Yep - whatever about not getting paid - there is no way Suarez could ever get his ego around playing so few games despite all the training.
The 2014 Footballer of the Year (O'Donoghue, not Suarez) caught the humour and brevity just right in his tweet above. But this week the 2014 Hurler of the Year gave us much more of an insight into the frustrations of having to work within the strict parameters of the championship format from a player's point of view.
"I don't like the system at all," Kilkenny's Richie Hogan said in an interview with Off The Ball on Newstalk. "I hate it. I'd rather have a match every two weeks. This year we have played three games and we are in an All-Ireland final. Last year after three games we were in a Leinster final. It's a stark contrast.
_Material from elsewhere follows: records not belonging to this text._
(** ** Steps of the thread with the spin lock that change the list *)

Lemma locked_shape pc : rlocked pc = true → sleeping pc = false ∧ (∀ w, pc ≠ FOut w) ∧ (∀ old, pc ≠ RdCas old).
Proof. by destruct pc. Qed.
Lemma rw_inv_list σ σ' i : rw_inv σ → (i < n)%nat → (∀ j, j ≠ i → rth σ' j = rth σ j) → rsem σ' i = rsem σ i → rw_lock σ' = rw_lock σ →
  rlocked (rpc σ i) = true → rlocked (rpc σ' i) = true → target (rpc σ i) = None →
  NoDup (rw_list σ').*1 → (∀ j w, (j, w) ∈ rw_list σ' → rwcls (rpc σ' j) = CWait w ∧ rtask σ' j = true) →
  NoDup (pending (rpc σ' i)) → (∀ j, j ∈ pending (rpc σ' i) → (∃ w, rwcls (rpc σ' j) = CWait w) ∧ rtask σ' j = true ∧ inq (rw_list σ') j = false) →
  front_ok σ' (rpc σ' i) → rw_count σ' = acts n σ' - 65536 * waits n σ' → (∀ j k w, holder σ' j = Some true → holder σ' k = Some w → j = k) →
  (1 ≤ acts n σ' ∨ waker (rpc σ' i) = true) →
  (∀ j w, rwcls (rpc σ' j) = CWait w → inq (rw_list σ') j = false → rtask σ' j = true → j ∈ pending (rpc σ' i)) → rw_inv σ'.
Proof.
  intros I Hi Hj Hs El L L' Ht Hnd Hq Hpn Hp Hf Hc Hx Hcov Hg. assert (Hu : ∀ j, j ≠ i → rlocked (rpc σ' j) = false) by (intros j Hne; rewrite Hj by done; by apply (other_unlocked σ i j I L)).
  destruct (locked_shape _ L') as (S1 & S2 & S3). split; try done.
  - intros j Hle. rewrite Hj by lia. by apply (ri_idle σ I).
  - intros j. rewrite El. destruct (decide (j = i)) as [->|Hne]; [split; [done|]; intros _; by apply (ri_lock σ I)|]. rewrite Hj by done. apply (ri_lock σ I).
  - intros j w. destruct (decide (j = i)) as [->|Hne]; [intros E; by destruct (S2 w)|]. rewrite Hj by done. apply (ri_out σ I).
  - intros j old. destruct (decide (j = i)) as [->|Hne]; [intros E; by destruct (S3 old)|]. rewrite Hj by done. apply (ri_cas σ I).
  - intros j. destruct (decide (j = i)) as [->|Hne]; [done|]. destruct (unlocked_pending _ (Hu j Hne)) as (-> & _). apply base.NoDup_nil_2.
  - intros j k. destruct (decide (j = i)) as [->|Hne]; [apply Hp|]. destruct (unlocked_pending _ (Hu j Hne)) as (-> & _). by intros ?%elem_of_nil.
  - intros j. destruct (decide (j = i)) as [->|Hne]; [done|]. by apply front_unlocked, Hu.
  - intros j. destruct (decide (j = i)) as [->|Hne]; [rewrite Hs|rewrite Hj by done]; apply (ri_sem σ I).
  - intros _ _. destruct Hcov; [by left|right; by exists i].
  - intros j w H1 H2 H3. exists i. by apply (Hg j w).
  - intros j Hsl Htk. destruct (decide (j = i)) as [->|Hne]; [congruence|]. rewrite Hj in Hsl, Htk by done. destruct (ri_woken σ I j Hsl Htk) as [?|[k Hk]]; [left; by rewrite Hj|].
    destruct (decide (k = i)) as [->|Hne']; [congruence|]. right. exists k. by rewrite Hj.
Qed.
Lemma granted_lock σ i j w : rw_inv σ → rlocked (rpc σ i) = true → pending (rpc σ i) = [] → rwcls (rpc σ j) = CWait w → inq (rw_list σ) j = false → rtask σ j = true → False.
Proof.
  intros I L Hp H1 H2 H3. destruct (ri_granted σ I j w H1 H2 H3) as [k Hk]. destruct (decide (k = i)) as [->|Hne]; [rewrite Hp in Hk; by apply elem_of_nil in Hk|].
  destruct (unlocked_pending _ (other_unlocked σ i k I L Hne)) as (E & _). rewrite E in Hk. by apply elem_of_nil in Hk.
Qed.
Lemma inq_false q i : inq q i = false ↔ i ∉ q.*1.
Proof. unfold inq. by rewrite bool_decide_eq_false. Qed.
Lemma not_queued σ i : rw_inv σ → (∀ w, rwcls (rpc σ i) ≠ CWait w) → inq (rw_list σ) i = false.
Proof. intros I Hc. destruct (inq (rw_list σ) i) eqn:E; [|done]. destruct (queued_wait σ i I E) as (w & Hw & _). by destruct (Hc w). Qed.
Lemma inq_app q i w j : inq (q ++ [(i, w)]) j = (inq q j || bool_decide (j = i)).
Proof. unfold inq. rewrite fmap_app. cbn. rewrite <- bool_decide_or. apply bool_decide_ext. rewrite elem_of_app, list_elem_of_singleton. done. Qed.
"We train so hard we just want to get a chance to go out on the field and maybe show what we can do," Hogan added. "If I had a choice I'd love to play maybe six or seven games at least in championship but you don't have a choice."
I need to interject here - imagine if we could see Hogan play an inter-county championship game every two weeks during the summer? And if you're to follow the line that games make players better, can you imagine how better Hogan can become if he played inter-county every two weeks.
"What players want is they want games," Hogan said. "If you look at all the top sports across the world, you look at the Premiership you look at any sport, they are all more or less league-based whereas ours is championship-based which is a tough thing to do."
It just so happens that the two players referenced here - a Kilkenny hurler and a Kerry footballer - are guys who have been in the fortunate position of being able to stick around the longest in the championship.
And yet, as Hogan said, he wants to play more championship games. No wonder players bomb it out of the Hogan Stand onto the pitch at Croke Park after hearing Hogan talk about the way playing is the driving force for him as opposed to success.
So why is a lid being kept on some of the best talent in our country with the GAA continuing to rigidly adhere to structures which have long gone past their sell-by dates? Shouldn't the mercurial talents of the likes of Hogan and O'Donoghue be given as much air-time and exposure as possible? What are we afraid of?
Are we afraid that if GAA amateur players are asked to play more games in a new championship lay-out that some people will start to question why players aren't getting paid to entertain us?
It's understandable that the championship was originally a knock-out based competition because we are dealing with amateur players here. I'm coming down with mild structure-itis such has been the repetitiveness of a lot of the well thought-out proposals in how to remodel the championship.
But some of the ideas involve an increase in the number of games that teams play. For example, the GPA's latest draft in how to change the All-Ireland football championship involves an increase of championship matches from 64 to 91. Each county post-league would play at least three games in a Champions League-style All-Ireland series.
If a new championship structure ever comes in which requires GAA amateur players to play more games, is it fair that they would continue to not get financially rewarded? Yes players would be training at the weekend anyway if they're not playing. But no-one makes money out of GAA players training as opposed to how the GAA would make money from fans going to watch teams play or by selling the extra games off to TV stations.
Monaghan captain Conor McManus reckons the demands on inter-county players is only "going to get worse. After every year it's only going to get more demanding and more professional". His season with Monaghan is over after four games. He would prefer to play more games in the championship during the summer rather than the four or five pre-season games in the McKenna Cup and seven National Football League games.
More games. More demands. More pressure. Someone somewhere will have to press harder on keeping the lid on any future talk of pay for play.